(Dataset entries)
● ● ● ● ● ● ●

(* ===== verification/Running.v ===== *)
(** * Starting and stopping the network server

    [src/net/Server.cpp]: the thread that has called [run], the thread that
    accepts, the threads of the workers and a thread (or a signal) that calls
    [stop], each of which takes its steps whenever a schedule says so.
    [Lifecycle.v] has the same functions one after the other.

    What is used of the library: [event_base_loopbreak] has no effect on a loop
    that does not run, [event_base_loopexit] makes the loop stop that runs or that
    begins next, and a base must not be used after it has been freed, neither by
    the freeing of its events.  What a worker does with its connections is in
    [NetThreads.v]; here they are counted: those in its queue, and the open ones,
    each of which refers to it from [workerMap]. *)

From Stdlib Require Import Lia.
From stdpp Require Import base tactics option list sets.
From S2P Require Import Prelude NetServer Lifecycle.

(** [run]: before it makes the thread that accepts, the [i]th worker, and its
    thread; waiting for the [i]th thread; waiting for the one that accepts. *)
Inductive runner := RSpawn | RMake (i : nat) | RThread (i : nat) | RJoin (i : nat) | RJoinAccept | RClear | RDone.
(** [mainLoop]: making the base, the listener, entering the loop, in the loop;
    freeing the listener, the event and the base. *)
Inductive accepter := ANone | ABase | AListen | ADispatch | ALoop | AFree | AFreePipe | AFreeBase | AEnd.
(** A worker: its thread, whether its loop has been told to exit, and how many
    connections are in its queue and how many are open. *)
Inductive worker_thread := WNone | WEnter | WLoop | WEnd.
Record worker := Worker { w_thread : worker_thread; w_exit : bool; w_queued : nat; w_open : nat }.
(** [stop]: before [event_base_loopbreak], before the loop over the workers, and
    in that loop, which ends where the list ended when it began. *)
Inductive stopper := SBreak | SBegin | SWorkers (j n : nat) | SDone.

(** The process ends by an exception that nothing catches, or its behaviour is
    undefined. *)
Inductive crash := Terminated | Undefined.

#[export] Instance wthread_eq_dec : EqDecision worker_thread.
Proof. solve_decision. Defined.

(** Whether the listener and the event of [mainLoop] live; the workers whose
    destructor has run, and those that a connection still refers to; how many
    connections have been removed, and how many descriptors have been left behind in
    the queue of a worker that is gone. *)
Record objects := Objects {
  o_listener : bool;
  o_pipe : bool;
  o_destroyed : list nat;
  o_kept : list (nat * worker);
  o_closed : nat;
  o_lost : nat;
}.

Record state := State {
  s_runner : runner;
  s_accepter : accepter;
  s_stopper : stopper;
  s_workers : list worker;
  s_base : event_base;
  s_break : bool;
  s_cursor : nat;
  s_incoming : nat;
  s_crashed : option crash;
  s_objects : objects;
}.

Definition set_runner (r : runner) (s : state) : state :=
  State r (s_accepter s) (s_stopper s) (s_workers s) (s_base s) (s_break s) (s_cursor s) (s_incoming s) (s_crashed s) (s_objects s).
Definition set_accepter (a : accepter) (s : state) : state :=
  State (s_runner s) a (s_stopper s) (s_workers s) (s_base s) (s_break s) (s_cursor s) (s_incoming s) (s_crashed s) (s_objects s).
Definition set_stopper (x : stopper) (s : state) : state :=
  State (s_runner s) (s_accepter s) x (s_workers s) (s_base s) (s_break s) (s_cursor s) (s_incoming s) (s_crashed s) (s_objects s).
Definition set_workers (ws : list worker) (s : state) : state :=
  State (s_runner s) (s_accepter s) (s_stopper s) ws (s_base s) (s_break s) (s_cursor s) (s_incoming s) (s_crashed s) (s_objects s).
Definition set_base (b : event_base) (s : state) : state :=
  State (s_runner s) (s_accepter s) (s_stopper s) (s_workers s) b (s_break s) (s_cursor s) (s_incoming s) (s_crashed s) (s_objects s).
Definition set_break (b : bool) (s : state) : state :=
  State (s_runner s) (s_accepter s) (s_stopper s) (s_workers s) (s_base s) b (s_cursor s) (s_incoming s) (s_crashed s) (s_objects s).
Definition taken (cursor : nat) (s : state) : state :=
  State (s_runner s) (s_accepter s) (s_stopper s) (s_workers s) (s_base s) (s_break s) cursor
    (pred (s_incoming s)) (s_crashed s) (s_objects s).
Definition set_crashed (c : crash) (s : state) : state :=
  State (s_runner s) (s_accepter s) (s_stopper s) (s_workers s) (s_base s) (s_break s) (s_cursor s) (s_incoming s) (Some c) (s_objects s).
Definition set_objects (o : objects) (s : state) : state :=
  State (s_runner s) (s_accepter s) (s_stopper s) (s_workers s) (s_base s) (s_break s) (s_cursor s) (s_incoming s) (s_crashed s) o.
Definition set_live (listener pipe : bool) (s : state) : state :=
  let o := s_objects s in set_objects (Objects listener pipe (o_destroyed o) (o_kept o) (o_closed o) (o_lost o)) s.
Definition count_closed (s : state) : state :=
  let o := s_objects s in
  set_objects (Objects (o_listener o) (o_pipe o) (o_destroyed o) (o_kept o) (S (o_closed o)) (o_lost o)) s.

(** Whose step is next. *)
Inductive who :=
  Runner | Accepter | WorkerThread (i : nat) | Serving (i : nat) (accepts : bool) | Stopper | Connection.

#[export] Instance who_eq_dec : EqDecision who.
Proof. solve_decision. Defined.

Section threads.
(** How many workers there are, and whether the address can be listened on. *)
Variable threadCount : nat.
Variable can_listen : bool.

(** [Worker::Worker], whose base and events are made before it is used; its thread
    is made afterwards. *)
Definition new_worker : worker := Worker WNone false 0 0.
Definition start_thread (w : worker) : worker := Worker WEnter (w_exit w) (w_queued w) (w_open w).
(** [Worker::stop]. *)
Definition stop_worker (w : worker) : worker := Worker (w_thread w) true (w_queued w) (w_open w).
(** [Worker::queueAccept]. *)
Definition queue_accept (w : worker) : worker := Worker (w_thread w) (w_exit w) (S (w_queued w)) (w_open w).

(** [workers.clear()]: a worker to which no connection refers is destroyed, with what
    is in its queue; the others are kept by [workerMap]. *)
Definition clear_workers (s : state) : state :=
  let o := s_objects s in
  let ws := imap pair (s_workers s) in
  let gone := filter (fun x : nat * worker => w_open x.2 = 0) ws in
  set_workers [] (set_objects (Objects (o_listener o) (o_pipe o) (o_destroyed o ++ gone.*1)
    (o_kept o ++ filter (fun x : nat * worker => w_open x.2 <> 0) ws) (o_closed o)
    (o_lost o + sum_list_with (fun x => w_queued x.2) gone)) s).

Definition run_step (s : state) : option state :=
  match s_runner s with
  | RSpawn => Some (set_accepter ABase (set_runner (RMake 0) s))
  | RMake i =>
    if i <? threadCount then Some (set_workers (s_workers s ++ [new_worker]) (set_runner (RThread i) s))
    else Some (set_runner (RJoin 0) s)
  | RThread i => Some (set_workers (alter start_thread i (s_workers s)) (set_runner (RMake (S i)) s))
  | RJoin i =>
    if i <? threadCount then
      match s_workers s !! i with
      | Some (Worker WEnd _ _ _) => Some (set_runner (RJoin (S i)) s)
      | _ => None
      end
    else Some (set_runner RJoinAccept s)
  | RJoinAccept => match s_accepter s with AEnd => Some (set_runner RClear s) | _ => None end
  | RClear => Some (clear_workers (set_runner RDone s))
  | RDone => None
  end.

(** Freeing what is not there, or is of a base that has been freed, is undefined. *)
Definition freeing (live : bool) (s s' : state) : state :=
  match s_base s with LiveBase => if live then s' else set_crashed Undefined s | _ => set_crashed Undefined s end.

Definition mainLoop_step (s : state) : option state :=
  let o := s_objects s in
  match s_accepter s with
  | ANone => None
  | ABase => Some (set_live (o_listener o) true (set_base LiveBase (set_accepter AListen s)))
  | AListen =>
    Some (if can_listen then set_live true (o_pipe o) (set_accepter ADispatch s) else set_crashed Terminated s)
  | ADispatch => Some (set_break false (set_accepter ALoop s))
  | ALoop => if s_break s then Some (set_accepter AFree s) else None
  | AFree => Some (freeing (o_listener o) s (set_live false (o_pipe o) (set_accepter AFreePipe s)))
  | AFreePipe => Some (freeing (o_pipe o) s (set_live (o_listener o) false (set_accepter AFreeBase s)))
  | AFreeBase => Some (freeing true s (set_base FreedBase (set_accepter AEnd s)))
  | AEnd => None
  end.

(** [Worker::work]. *)
Definition work_step (i : nat) (s : state) : option state :=
  w ← s_workers s !! i;
  let go t := Some (set_workers (<[i := Worker t (w_exit w) (w_queued w) (w_open w)]> (s_workers s)) s) in
  match w_thread w with
  | WNone | WEnd => None
  | WEnter => go WLoop
  | WLoop => if w_exit w then go WEnd else None
  end.

(** In its loop a worker accepts what is in its queue, which it keeps locked
    meanwhile, or removes a connection. *)
Definition serve_step (i : nat) (accepts : bool) (s : state) : option state :=
  w ← s_workers s !! i;
  let go queued opened := set_workers (<[i := Worker WLoop (w_exit w) queued opened]> (s_workers s)) s in
  match w_thread w, accepts, w_queued w, w_open w with
  | WLoop, true, S q, opened => Some (go 0 (S q + opened))
  | WLoop, false, queued, S n => Some (count_closed (go queued n))
  | _, _, _, _ => None
  end.

Definition stop_step (s : state) : option state :=
  match s_stopper s with
  | SBreak =>
    match s_base s with
    | FreedBase => Some (set_crashed Undefined s)
    | _ => Some (set_break (match s_accepter s with ALoop => true | _ => s_break s end) (set_stopper SBegin s))
    end
  | SBegin => Some (set_stopper (SWorkers 0 (length (s_workers s))) s)
  | SWorkers j n =>
    if j <? n then
      if length (s_workers s) =? n then
        Some (set_workers (alter stop_worker j (s_workers s)) (set_stopper (SWorkers (S j) n) s))
      else Some (set_crashed Undefined s)
    else Some (set_stopper SDone s)
  | SDone => None
  end.

(** [listener_cb]; [at] throws in the thread that accepts. *)
Definition listener_step (s : state) : option state :=
  match s_accepter s, s_incoming s with
  | ALoop, S _ =>
    if s_cursor s <? length (s_workers s) then
      Some (taken ((s_cursor s + 1) mod threadCount) (set_workers (alter queue_accept (s_cursor s) (s_workers s)) s))
    else Some (set_crashed Terminated s)
  | _, _ => None
  end.


Definition step (x : who) (s : state) : option state :=
  match s_crashed s with
  | Some _ => None
  | None =>
    match x with
    | Runner => run_step s
    | Accepter => mainLoop_step s
    | WorkerThread i => work_step i s
    | Serving i accepts => serve_step i accepts s
    | Stopper => stop_step s
    | Connection => listener_step s
    end
  end.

● ● ● ● ● ● ●

* Problem requirements
Find "RDone" in the preceding records. Copy each line that holds it.

* Result of this exercise
Inductive runner := RSpawn | RMake (i : nat) | RThread (i : nat) | RJoin (i : nat) | RJoinAccept | RClear | RDone.
  | RClear => Some (clear_workers (set_runner RDone s))
  | RDone => None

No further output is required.